Badovinac was Austrian Commissioner at the São Paulo Biennial in 2002. She worked with the art group monochrom who created an elaborate hoax featuring Georg Paul Thomann. Badovinac discusses her role in the project in a short documentary film called "The Thomann In(ter)vention", created by Hadas Emma Kedar.

Badovinac was a board member of The International Committee for Museums and Collections of Modern Art from 2005 to 2010 and president from 2011 to 2013. She is a founding member of L'Internationale, the European confederation of contemporary art museums.

In 2017, Badovinac served on the jury that chose Agnieszka Polska as winner of the Preis der Nationalgalerie.

In early 2022 it was announced her appointment as Director of the MSU Museum of Contemporary Art of Zagreb, in Croatia.

=== Curated shows ===

==== 2000s ====
Badovinac's first exhibition, Body and the East – From the 1960s to the Present, was staged in 1998 at Moderna galerija, Ljubljana. The exhibit then traveled to Exit Art, New York in 2001. She continued in 2000 with the first public displaying of the 2000+ Arteast Collection: The Art of Eastern Europe in Dialogue with the West at Moderna galerija. In 2003, Badovinac completed a series of Arteast Exhibitions, mostly at Moderna galerija. In 2004, Badovinac co-curated 7 Sins: Ljubljana-Moscow with Victor Misiano and Igor Zabel. In 2006, she worked on Interrupted Histories and Arteast Collection 2000+23. In 2008, Galerija Škuc, Ljubljana, Badovinac was part of the Hosting Moderna galerija! project. Also in 2008, Old Masters (2008) Zavod P.A.R.A.S.I.T.E., Center in galerijaP74, Ljubljana, also part of the Hosting Moderna galerija! project!

==== 2010s ====
In the next decade, Badovinac helped curate Museum of Parallel Narratives: In the Framework of L’Internationale at MACBA, Barcelona, 2011. L'Internationale is an international and cross-institutional organization created in 2009 to foster discussion between institutions whose collections focus on local histories and narratives. The organization takes their name from the left-wing anthem "The International." MACBA's exhibit presented Ljubljana's Moderna galerija's Arteast 2000+ Collection, the foremost and seminal collection of post-war avant-garde Eastern European art.

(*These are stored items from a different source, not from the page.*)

(* ===== verification/CmHandles.v ===== *)
(** * CmHandles: keys opened, closed and made (kernel/cm/registry.c).

    A handle is a body that holds its key: the node counts its bodies, and a
    deleted key goes with the last of them. *)

From S2P Require Import Prelude NtStatus Rtl Bytes CmTree CmHive CmReplay CmView CmLog CmSim CmRecover CmSave CmResolve CmRegistry CmLive CmAlike CmTouch CmDurable CmCalls CmKeys CmPaths.

(** ** Bodies counted *)

Section counting.
Implicit Types (a b : addr) (l : list addr).

Abbreviation count b l := (length (filter (fun c => c = b) l)) (only parsing).

Lemma count_in b l : b ∈ l <-> (0 < count b l)%nat.
Proof.
  induction l as [|c l IH]; [split; [by intros ?%not_elem_of_nil|cbn; lia]|]. rewrite elem_of_cons, filter_cons. case_decide as E; cbn; [split; [lia|]; intros _; left; congruence|]. rewrite IH. split; [intros [|]; [congruence|done]|by right].
Qed.

Lemma count_removed a b l : a ∈ l -> Z.of_nat (count b (remove_one a l)) = Z.of_nat (count b l) - (if bool_decide (b = a) then 1 else 0).
Proof.
  induction l as [|c l IH]; [by intros ?%not_elem_of_nil|]. intros Ha. cbn [remove_one]. rewrite (filter_cons _ c). destruct (decide (c = a)) as [->|Hc].
  - rewrite (bool_decide_eq_true_2 (a = a)) by done. destruct (decide (b = a)) as [->|Hb]; [rewrite bool_decide_eq_true_2, decide_True by done; rewrite length_cons; lia|rewrite bool_decide_eq_false_2, decide_False by congruence; lia].
  - rewrite (bool_decide_eq_false_2 (c = a)) by done. apply elem_of_cons in Ha as [->|Ha]; [done|]. rewrite filter_cons. specialize (IH Ha). destruct (decide (c = b)); cbn [length]; rewrite ?Nat2Z.inj_succ, IH; lia.
Qed.
End counting.

Section handles.
Context `{MACHINE} `{VOLUME}.
Implicit Types (r : REG) (s : CM) (a b p c root : addr) (n k h : CMP_KEY_NODE) (nm path : list Z) (names : list (list Z)).

Lemma safe_quiet W r r1 : calm r r1 -> reg_ok r1 -> W None (ptree r) (ptree r1) -> safe_step W r r1.
Proof. intros [C1 C2 C3 C4 C5] G Ht. split; [done|done|by apply heard_same|]. intros _ _. by left. Qed.

(** Nothing but keys out of the tree, or counts of bodies, changed. *)
Lemma counted_view root s s' a n (x : Z) : registry_ok root s -> nodes s !! a = Some n -> nodes s' = <[a := n <| bodyCount := x |>]> (nodes s) -> (allocations s <= allocations s')%nat ->
  registry_ok root s' /\ tree_of persistent s' root = tree_of persistent s root.
Proof.
  intros R E N A. assert (Hok : node_ok (n <| bodyCount := x |>)) by (destruct (tr_node _ _ (rg_tree _ _ R) _ _ E); by split).
  assert (R' : registry_ok root s') by (apply (info_registry root s s' a n (n <| bodyCount := x |>) R E); [by repeat split|done|done|done]). split; [done|].
  destruct (rg_root _ _ R) as (rn & Er & _ & _ & Hv). apply (persistent_same 0); [apply R|apply R'|eauto|unfold kept, persistent; by rewrite Er, Hv|].
  assert (K : forall c, kept persistent s' c = kept persistent s c). { intros c. unfold kept, persistent. rewrite N. destruct (decide (a = c)) as [<-|]; [by rewrite lookup_insert_eq, E|by rewrite lookup_insert_ne]. }
  intros b m Eb Hm. rewrite N. destruct (decide (a = b)) as [<-|]; [rewrite lookup_insert_eq; exists (n <| bodyCount := x |>); replace m with n by congruence|rewrite lookup_insert_ne by done; exists m]; (split; [done|]; split_and!; try done); apply list_filter_iff_in; intros c _; by rewrite K.
Qed.

Lemma below_has_parent x s top b : tree_ok x s -> below s top b -> b = top \/ exists k, nodes s !! b = Some k /\ parent k <> 0.
Proof.
  intros T. induction 1 as [|q m b Hq IH Eq Hm]; [by left|]. right. destruct (tr_child _ _ T _ _ _ Eq Hm) as (k & Ek & Hp). exists k. split; [done|]. rewrite Hp. exact (tree_nonzero _ _ _ _ T Eq).
Qed.

Lemma dropped_view root s s' a k : registry_ok root s -> nodes s !! a = Some k -> deleted k = true -> nodes s' = delete a (nodes s) -> (allocations s <= allocations s')%nat ->
  registry_ok root s' /\ tree_of persistent s' root = tree_of persistent s root.
Proof.
  intros R E Hd N A. pose proof (dropped_registry root s s' a k R E Hd N A) as R'. split; [done|]. destruct (rg_root _ _ R) as (rn & Er & _ & Hrd & _). assert (Hra : a <> root) by congruence.
  apply (tree_same 0 0); [apply R|apply R'|eauto|]. intros b Hb. rewrite N, lookup_delete_ne; [done|]. intros <-. destruct (below_has_parent 0 s root a (rg_tree _ _ R) Hb) as [|(k' & Ek & Hp)]; [done|].
  apply Hp. apply (rg_deleted _ _ R _ _ Ek Hra). congruence.
Qed.

(** ** A body gone *)

Lemma CmpDeleteKeyBody_spec r a : reg_ok r -> a ∈ bodies r -> exists r', CmpDeleteKeyBody r a = Ok r' /\ reg_ok r' /\ calm r r' /\ ptree r' = ptree r.
Proof.
  intros G Ha. destruct (go_open _ G a Ha) as [n En]. unfold CmpDeleteKeyBody. rewrite (get_Some _ _ _ En). run. pose proof (go_bodies _ G a n En) as Hc. unfold opens in Hc. pose proof (proj1 (count_in a (bodies r)) Ha) as Hpos.
  rewrite (proj2 (Z.ltb_lt 0 (bodyCount n))) by lia. run. change (deleted (n <| bodyCount := bodyCount n - 1 |>)) with (deleted n). change (bodyCount (n <| bodyCount := bodyCount n - 1 |>)) with (bodyCount n - 1).
  set (n' := n <| bodyCount := bodyCount n - 1 |>). set (r1 := on_cm (r <| bodies := remove_one a (bodies r) |>) (fun s => put_node s a n')). pose proof (go_registry _ G) as R.
  destruct (counted_view (CmpRootNode r) (cm r) (cm r1) a n (bodyCount n - 1) R En eq_refl (le_n _)) as [R1 V1].
  assert (Hopens : forall b, opens r1 b = opens r b - (if bool_decide (b = a) then 1 else 0)) by (intros b; apply (count_removed a b (bodies r) Ha)).
  assert (Hin : forall b, b <> a -> b ∈ bodies r1 <-> b ∈ bodies r). { intros b Hb. rewrite !count_in. pose proof (Hopens b) as E. rewrite bool_decide_eq_false_2 in E by done. unfold opens in E. lia. }
  assert (Hina : a ∈ bodies r1 <-> bodyCount n - 1 <> 0). { rewrite count_in. pose proof (Hopens a) as E. rewrite bool_decide_eq_true_2 in E by done. unfold opens in E. lia. }
  assert (Hsub : forall b, b ∈ bodies r1 -> b ∈ bodies r). { intros b Hb. destruct (decide (b = a)) as [->|]; [done|by apply Hin]. }
  assert (Hcount : forall b m, nodes (cm r1) !! b = Some m -> bodyCount m = opens r1 b).
  { intros b m. cbn. intros [(<- & <-)|(Hne & Eb)]%lookup_insert_Some; rewrite Hopens; [rewrite bool_decide_eq_true_2 by done; cbn; unfold opens; lia|]. rewrite bool_decide_eq_false_2 by done. rewrite (go_bodies _ G b m Eb). lia. }
  assert (Hquiet : (deleted n = true -> bodyCount n - 1 <> 0) -> exists r', Ok r1 = Ok r' /\ reg_ok r' /\ calm r r' /\ ptree r' = ptree r).
  { intros Hst. exists r1. split; [done|]. split; [|split; [by split|unfold ptree; exact V1]]. split; [exact R1|exact Hcount| | |apply G|apply G|apply G].
    - intros b Hb. apply Hsub, (go_open _ G) in Hb as [m Em]. cbn. destruct (decide (a = b)) as [<-|]; [rewrite lookup_insert_eq; eauto|rewrite lookup_insert_ne by done; eauto].
    - intros b m. cbn. intros [(<- & <-)|(Hne & Eb)]%lookup_insert_Some Hdm; [by apply Hina, Hst|by apply Hin, (go_stale _ G b m)]. }
  destruct (deleted n) eqn:Hd; cbn [andb]; [destruct (Z.eqb_spec (bodyCount n - 1) 0) as [Hz|Hz]|]; [|by apply Hquiet|by apply Hquiet].
  pose proof (rg_gone _ _ R _ _ En Hd) as Hs. change (subkeyCount n') with (subkeyCount n). rewrite (nk_subkeyCount _ (tr_node _ _ (rg_tree _ _ R) _ _ En)), Hs. cbn [length Z.of_nat Z.eqb]. run.
  set (r2 := on_cm r1 _). destruct (dropped_view (CmpRootNode r) (cm r1) (cm r2) a n' R1) as [R2 V2]; [cbn; by rewrite lookup_insert_eq|exact Hd|done|done|].
  exists r2. split; [done|]. split; [|split; [by split|unfold ptree; exact (eq_trans V2 V1)]]. split; try apply G; try done.
  - intros b m. cbn. rewrite delete_insert_eq. intros [Hne Eb]%lookup_delete_Some. change (opens r2 b) with (opens r1 b). apply Hcount. cbn. by rewrite lookup_insert_ne.
  - intros b Hb. change (bodies r2) with (bodies r1) in Hb. assert (Hne : a <> b) by (intros <-; apply Hina in Hb; lia). apply Hsub, (go_open _ G) in Hb as [m Em]. cbn. rewrite delete_insert_eq, lookup_delete_ne by done. eauto.
  - intros b m. cbn. rewrite delete_insert_eq. intros [Hne Eb]%lookup_delete_Some Hdm. change (bodies r2) with (bodies r1). apply Hin; [done|]. by apply (go_stale _ G b m).
Qed.

(** ** A body made *)

Lemma CmpCreateKeyHandle_spec r a allocated created : reg_ok r -> is_Some (nodes (cm r) !! a) -> exists status r', CmpCreateKeyHandle r a allocated created = Ok (status, r') /\ reg_ok r' /\ calm r r' /\ ptree r' = ptree r.
Proof.
  intros G [n En]. unfold CmpCreateKeyHandle. destruct (NT_SUCCESS allocated); cbn [negb]; [|exists allocated, r; split; [done|]; split; [done|]; by split]. rewrite (get_Some _ _ _ En). run.
  set (r1 := on_cm _ _). destruct (counted_view (CmpRootNode r) (cm r) (cm r1) a n (bodyCount n + 1) (go_registry _ G) En eq_refl (le_n _)) as [R1 V1].
  assert (G1 : reg_ok r1).
  { split; try apply G; try done.
    - intros b m. unfold opens. change (bodies r1) with (a :: bodies r). rewrite filter_cons. change (nodes (cm r1)) with (<[a := n <| bodyCount := bodyCount n + 1 |>]> (nodes (cm r))). intros [(<- & <-)|(Hne & Eb)]%lookup_insert_Some; [rewrite decide_True, length_cons by done; change (bodyCount (n <| bodyCount := bodyCount n + 1 |>)) with (bodyCount n + 1); rewrite (go_bodies _ G a n En); unfold opens; lia|]. rewrite decide_False by done. by apply (go_bodies _ G).
    - intros b Hb. cbn in *. destruct (decide (a = b)) as [<-|Hne]; [rewrite lookup_insert_eq; eauto|rewrite lookup_insert_ne by done]. apply (go_open _ G). apply elem_of_cons in Hb as [->|]; done.
    - intros b m. cbn. intros [(<- & <-)|(Hne & Eb)]%lookup_insert_Some Hd; [left|right; by apply (go_stale _ G b m)]. }
  assert (A1 : ptree r1 = ptree r) by (unfold ptree; exact V1). destruct (NT_SUCCESS created).
  - exists created, r1. split; [done|]. split; [done|]. by split.
  - destruct (CmpDeleteKeyBody_spec r1 a G1) as (r2 & E2 & G2 & [C1 C2 C3 C4 C5] & A2); [left|]. rewrite E2. run. exists created, r2. split; [done|]. split; [done|]. split; [by split|]. congruence.
Qed.

Lemma calm_trans r1 r2 r3 : calm r1 r2 -> calm r2 r3 -> calm r1 r3.
Proof. intros [? ? ? ? ?] [? ? ? ? ?]. split; congruence. Qed.

Lemma same_nodes_alike r s : reg_ok r -> nodes s = nodes (cm r) -> (allocations (cm r) <= allocations s)%nat -> reg_ok (r <| cm := s |>) /\ ptree (r <| cm := s |>) = ptree r.
Proof.
  intros G N A. destruct (safe_same_nodes nothing r s G N A) as [G1 _ _ _]. split; [done|]. unfold ptree. destruct (rg_root _ _ (go_registry _ G)) as (n & E & _).
  apply (tree_same 0 0); [apply (rg_tree _ _ (go_registry _ G))|apply (rg_tree _ _ (go_registry _ G1))|eauto|intros b _; cbn; by rewrite N].
Qed.

(** A handle on a key the resolver found. *)
Lemma opened_step W `{!Still W} r s a allocated created : reg_ok r -> nodes s = nodes (cm r) -> (allocations (cm r) <= allocations s)%nat -> is_Some (nodes (cm r) !! a) ->
  exists status r', CmpCreateKeyHandle (r <| cm := s |>) a allocated created = Ok (status, r') /\ safe_step W r r'.
Proof.
  intros G N A Ha. destruct (same_nodes_alike r s G N A) as [G1 V1]. destruct (CmpCreateKeyHandle_spec (r <| cm := s |>) a allocated created G1) as (status & r' & E & G2 & C2 & A2); [cbn; by rewrite N|].
  exists status, r'. split; [done|]. rewrite V1 in A2. apply safe_quiet; [|done|rewrite A2; apply still]. by apply (calm_trans _ (r <| cm := s |>)); [split|].
Qed.

(** ** NtOpenKeyEx *)

Lemma NtOpenKeyEx_step r cleared mapped attributes allocated created : reg_ok r -> (forall attr, attributes = Some attr -> attributes_ok (bodies r) (cm r) attr) ->
  exists status r', NtOpenKeyEx r cleared mapped attributes allocated created = Ok (status, r') /\ safe_step nothing r r'.
Proof.
  intros G Hattr. unfold NtOpenKeyEx. destruct (negb _); [do 2 eexists; split; [done|by apply safe_refl]|]. destruct attributes as [attr|]; [|do 2 eexists; split; [done|by apply safe_refl]]. specialize (Hattr attr eq_refl).
  destruct (negb _); [do 2 eexists; split; [done|by apply safe_refl]|]. destruct (negb _); [do 2 eexists; split; [done|by apply safe_refl]|]. match goal with |- context [if ?b then Ok (STATUS_OBJECT_NAME_INVALID, r) else _] => destruct b end; [do 2 eexists; split; [done|by apply safe_refl]|].
  destruct (CmpResolvePath_spec (CmpRootNode r) (bodies r) (cm r) attr false (negb (Z.land (Attributes attr) OBJ_OPENLINK =? 0)) (go_registry _ G) (go_open _ G) Hattr) as (res & s & -> & N & A & Hres). run.
  destruct res as [status|[[p leaf] found]]; [do 2 eexists; split; [done|by apply safe_same_nodes]|]. destruct Hres as [[(_ & n & En & _)|(? & _)]|(? & ? & _)]; [|done..].
  destruct (mapped =? 0); [do 2 eexists; split; [done|by apply safe_same_nodes]|]. apply opened_step; [apply _|done|done|done|by exists n].
Qed.

(** ** The last handle closed *)

Lemma CmpDeleteKeyBody_step r a : reg_ok r -> a ∈ bodies r -> exists r', CmpDeleteKeyBody r a = Ok r' /\ safe_step nothing r r'.
Proof. intros G Ha. destruct (CmpDeleteKeyBody_spec r a G Ha) as (r' & E & G' & C & V). exists r'. split; [done|]. by apply safe_quiet; [..|split]. Qed.
End handles.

=== Other major projects ===
Badovinac's other major projects include:

- 2000: unlimited.nl-3, DeAppel, Amsterdam
- 2002: (un)gemalt, Sammlung Essl, Kunst der Gegenwart, Klosterneuburg/Vienna
- 2004: Imagine Limerick, Open&Invited, different exhibition venues, Limerick
- 2005: Democracies/the Tirana Biennale, Tirana
- 2008: The Schengen Women. Badovinac's text where she discusses European identity as it relates to gender and space
- 2016: "Art as a Parallel Cultural Infrastructure / Legacy of Post War Avantgardes from Former Yugoslavia" lecture at Haus der Kunst in Munich.

==Publications==
- Museums beyond the Crises: CIMAM 2012 Annual Conference Publication, edited by Zdenka Badovinac, Bartomeu Marí
- Comradeship: Curating, Art, and Politics in Post-socialist Europe, Zdenka Badovinac in conversation with Ana Janevski. (published by E-flux publications).